Just like many others, I became interested in the neural-machine interface while I was an undergraduate. Starting as an engineering student, I picked a rather practical approach — studying myoelectric control of prostheses, in other words, utilizing the electric signals from the muscle to control external devices through pattern recognition algorithms. My undergraduate research was quite fruitful, but I discovered that my real interest is more about the science underlying neurological conditions. Therefore, when I considered pursuing a PhD, I decided to go the other way round — trying to understand how external stimulation, such as deep brain stimulation (DBS), interferes with intrinsic neurological activities to achieve its therapeutic merits. But before confronting this question, I want to gain a better understanding of how neurological activities are formed in the brain in the first place.

        Prior to joining UConn, I had stayed in UCLA Neurosurgery for two months and studied brain connectivity in Parkinsonian patients using electrophysiological signals. However, I soon discovered that directly delving into clinical data was not my style, and I would be more at ease to approach the basis of abnormal neuronal activities from the bottom up through computational modeling. Therefore, I turned to studying the mechanism of essential tremor (ET), which is as prevalent and as poorly understood as Parkinsonism, but better characterized by tremor-band oscillations in the cerebello-thalamic pathway. Recently, I proposed a possible mechanism of essential tremor, which explains how tremor oscillations could occur under cerebellar GABAergic dysfunctions (check here for details).

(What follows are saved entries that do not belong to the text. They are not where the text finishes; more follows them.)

(** [l[start:stop]]: both bounds are clamped to the sequence. *)
Definition clamp (n i : Z) : Z :=
  if i <? 0 then Z.max (i + n) 0 else Z.min i n.

Definition py_slice {A : Type} (l : list A) (start stop : Z) : list A :=
  let n := Z.of_nat (List.length l) in
  let a := clamp n start in
  let b := clamp n stop in
  firstn (Z.to_nat (b - a)) (skipn (Z.to_nat a) l).

(** [range(start, stop, step)]: a zero step raises [ValueError]. *)
Definition range_length (start stop step : Z) : Z :=
  if 0 <? step then
    if start <? stop then (stop - start - 1) / step + 1 else 0
  else
    if stop <? start then (start - stop - 1) / (- step) + 1 else 0.

Definition py_range (start stop step : Z) : result (list Z) :=
  if step =? 0 then Raise ValueError
  else Ok (map (fun i => start + Z.of_nat i * step)
               (seq 0 (Z.to_nat (range_length start stop step)))).

(** [str.isspace] on the code points 0..255. *)
Definition isspace (c : ascii) : bool :=
  let n := nat_of_ascii c in
  ((9 <=? n) && (n <=? 13) || (28 <=? n) && (n <=? 32)
   || (n =? 133) || (n =? 160))%nat.

Definition flush (tok : list ascii) : list string :=
  match tok with
  | [] => []
  | _ => [string_of_list_ascii (rev tok)]
  end.

(** [str.split()] without arguments: the maximal runs of non-blank
    characters, in order. [tok] is the run being read, in reverse. *)
Fixpoint str_split_from (tok : list ascii) (s : string) : list string :=
  match s with
  | EmptyString => flush tok
  | String c s' =>
      if isspace c then flush tok ++ str_split_from [] s'
      else str_split_from (c :: tok) s'
  end.

Definition str_split (s : string) : list string := str_split_from [] s.

(** [float(s)] and [int(s)] are builtins of the interpreter: the model takes
    them as an interface. [None] stands for the [ValueError] they raise. *)
Class Conversions : Type := {
  float_of_str : string -> option Q;
  int_of_str : string -> option Z
}.

(** [int(x)] on a float truncates towards zero. *)
Definition int_of_float (x : Q) : Z := Z.quot (Qnum x) (Z.pos (Qden x)).

(** [np.where(mask)[0]]: the indices at which the mask holds, increasing. *)
Fixpoint where_from (i : Z) (mask : list bool) : list Z :=
  match mask with
  | [] => []
  | b :: mask' =>
      if b then i :: where_from (i + 1) mask' else where_from (i + 1) mask'
  end.
(** A notification service that cannot be reached. *)
Definition bus_down : BusObject :=
  mkBusObject (fun _ _ => mkCall (Some (errorString "connection closed")) (0, None)) [].

Definition discharging (capacity : Z) : Reading :=
  mkReading (false, None) (capacity, None).

Definition charging (capacity : Z) : Reading :=
  mkReading (true, None) (capacity, None).

Definition unreadable : Reading :=
  mkReading (false, Some (errorString "no such file")) (0, None).

Definition unreadable_capacity : Reading :=
  mkReading (false, None) (0, Some (errorString "no such file")).

Definition start (bus : BusObject) (b : Reading) : Monitor Reading DBusNotifier :=
  newMonitor cfg b (mkDBusNotifier bus "Battery Monitor").

(** A monitor at level [level] with notification [id] on display. *)
Definition at_level (bus : BusObject) (b : Reading) (level : string) (id : Z)
  : Monitor Reading DBusNotifier :=
  mkMonitor cfg b (mkDBusNotifier bus "Battery Monitor") level id.

(** A configuration file that sets a negative poll interval, and what the
    decoder makes of it. *)
Definition ReadFile (path : string) : string * option error :=
  ("poll_interval: -3", None).

Definition Unmarshal (data : string) (c : Config) : Config * option error :=
  (mkConfig (AppName c) (-3) (LowBattery c) (CriticalBattery c), None).

(** A configuration file that sets neither key. *)
Definition Unmarshal_empty (data : string) (c : Config) : Config * option error :=
  (c, None).

End Scenario.

(** ** The sysfs battery *)

(** The files as one moment finds them: [fs_Stat] is the error of [os.Stat],
    [fs_ReadFile] is [os.ReadFile]. *)
Record Files : Type := mkFiles {
  fs_Stat : string -> option error;
  fs_ReadFile : string -> string * option error
}.

(** The two library functions [SysfsBattery] applies to what it reads:
    [strings.TrimSpace] and [strconv.Atoi]. *)
Record Lib : Type := mkLib {
  TrimSpace : string -> string;
  Atoi : string -> Z * option error
}.

Record SysfsBattery : Type := mkSysfsBattery {
  capacityPath : string;
  statusPath : string
}.

Module Sysfs.

Definition batteries : list string :=
  [ "/sys/class/power_supply/BAT0";
    "/sys/class/power_supply/BAT1";
    "/sys/class/power_supply/battery" ].

(** The [for] loop of [NewSysfsBattery] over the candidates that are left. *)
Fixpoint probe (rt : Runtime) (fs : Files) (paths : list string)
  : (option SysfsBattery * option error) * list Effect :=
  match paths with
  | [] => ((None, Some (errorString "no battery found")), [])
  | path :: rest =>
    let capacityPath := Join rt path "capacity" in
    let statusPath := Join rt path "status" in
    match fs_Stat fs capacityPath with
    | None =>
      match fs_Stat fs statusPath with
      | None =>
        ((Some (mkSysfsBattery capacityPath statusPath), None),
         [ELog "Found battery at: %s" [LStr path]])
      | Some _ => probe rt fs rest
      end
    | Some _ => probe rt fs rest
    end
  end.

Definition NewSysfsBattery (rt : Runtime) (fs : Files)
  : (option SysfsBattery * option error) * list Effect :=
  probe rt fs batteries.

Definition Capacity (lib : Lib) (fs : Files) (b : SysfsBattery) : Z * option error :=
  let '(data, err) := fs_ReadFile fs (capacityPath b) in
  match err with
  | Some e => (0, Some e)
  | None =>
    let '(capacity, err) := Atoi lib (TrimSpace lib data) in
    match err with
    | Some e => (0, Some e)
    | None => (capacity, None)
    end
  end.

Definition IsCharging (lib : Lib) (fs : Files) (b : SysfsBattery) : bool * option error :=
  let '(data, err) := fs_ReadFile fs (statusPath b) in
  match err with
  | Some e => (false, Some e)
  | None =>
    let status := TrimSpace lib data in
    (String.eqb status "Charging" || String.eqb status "Full", None)
  end.

End Sysfs.

(** The sysfs battery in front of the files of one check. *)
Record SysfsReading : Type := mkSysfsReading {
  device : SysfsBattery;
  files : Files
}.

Definition SysfsReading_Battery (lib : Lib) : Battery SysfsReading := {|
  Capacity := fun r => Sysfs.Capacity lib (files r) (device r);
  IsCharging := fun r => Sysfs.IsCharging lib (files r) (device r)
|}.

(** ** Start-up *)

(** A connection to the session bus, by what [conn.Object] gives for a
    destination and an object path. *)
Definition Conn : Type := string -> string -> BusObject.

        I have joined the Brain Imaging Research Center (BIRC) at UConn as an IBRAiN fellow since fall 2018.

Education:

B.Eng. in Biomedical Engineering, Southern University of Science and Technology (China), 2017

Publications: Google Scholar ResearchGate ORCiD

Journal Papers:

  • Botvinik-Nezer, R. et al. (2019) Variability in the analysis of a single neuroimaging dataset by many teams. bioRXiv. DOI: 10.1101/843193
  • Zhang, X., Santaniello, S. (2019) Role of cerebellar GABAergic dysfunctions in the origins of essential tremor. Proceedings of the National Academy of Sciences of the United States of America (PNAS). DOI: 10.1073/pnas.1817689116. NEURON codes are available at http://modeldb.yale.edu/257028.
  • Zhang, X., Li, X., Samuel, O. W., Huang, Z., Fang, P., & Li, G. (2017). Improving the robustness of electromyogram-Pattern recognition for Prosthetic control by a Postprocessing strategy. Frontiers in Neurorobotics, 11, 51. DOI: 10.3389/fnbot.2017.00051
  • Li, X., Samuel, O. W., Zhang, X., Wang, H., Fang, P., & Li, G. (2017). A motion-classification strategy based on sEMG-EEG signal combination for upper-limb amputees. Journal of NeuroEngineering and Rehabilitation, 14(1), 2. DOI: 10.1186/s12984-016-0212-z

Conference proceedings and poster presentations:

  • Zhang, X., Hancock, R., Santaniello, S. (2019) Modeling the cellular effects of transcranial electrical stimulation on the cerebellum. Presented at SfN Neuroscience 2019, 21 October.
  • Zhang, X., Santaniello, S. (2018) A computational model of the cortico-cerebello-thalamo-cortical pathway under essential tremor and cerebellar neuromodulation. Presented at 2018 Joint meeting of NYC Neuromodulation Conference & NANS Summer Series, 25 August, and SfN Neuroscience 2018, 5 November.
  • Li, X., Zhuo, Q., Zhang, X., Samuel, O. W., Xia, Z., Zhang, X., Fang, P., & Li, G. (2016). FMG-based body motion registration using piezoelectret sensors. In Engineering in Medicine and Biology Society (EMBC), 2016 IEEE 38th Annual International Conference of the (pp. 4626-4629). IEEE. DOI: 10.1109/EMBC.2016.7591758
  • Samuel, O. W., Li, X., Zhang, X., Wang, H., & Li, G. (2015). A hybrid non-invasive method for the classification of amputee’s hand and wrist movements. In IFMBE Proceedings, International Conference on Biomedical Engineering and Health Informatics (ICBHI 2015), 9–10 October. DOI: 10.1007/978-981-10-4505-9_34

Fun fact: I like playing the piano and the violin (much better at the former though).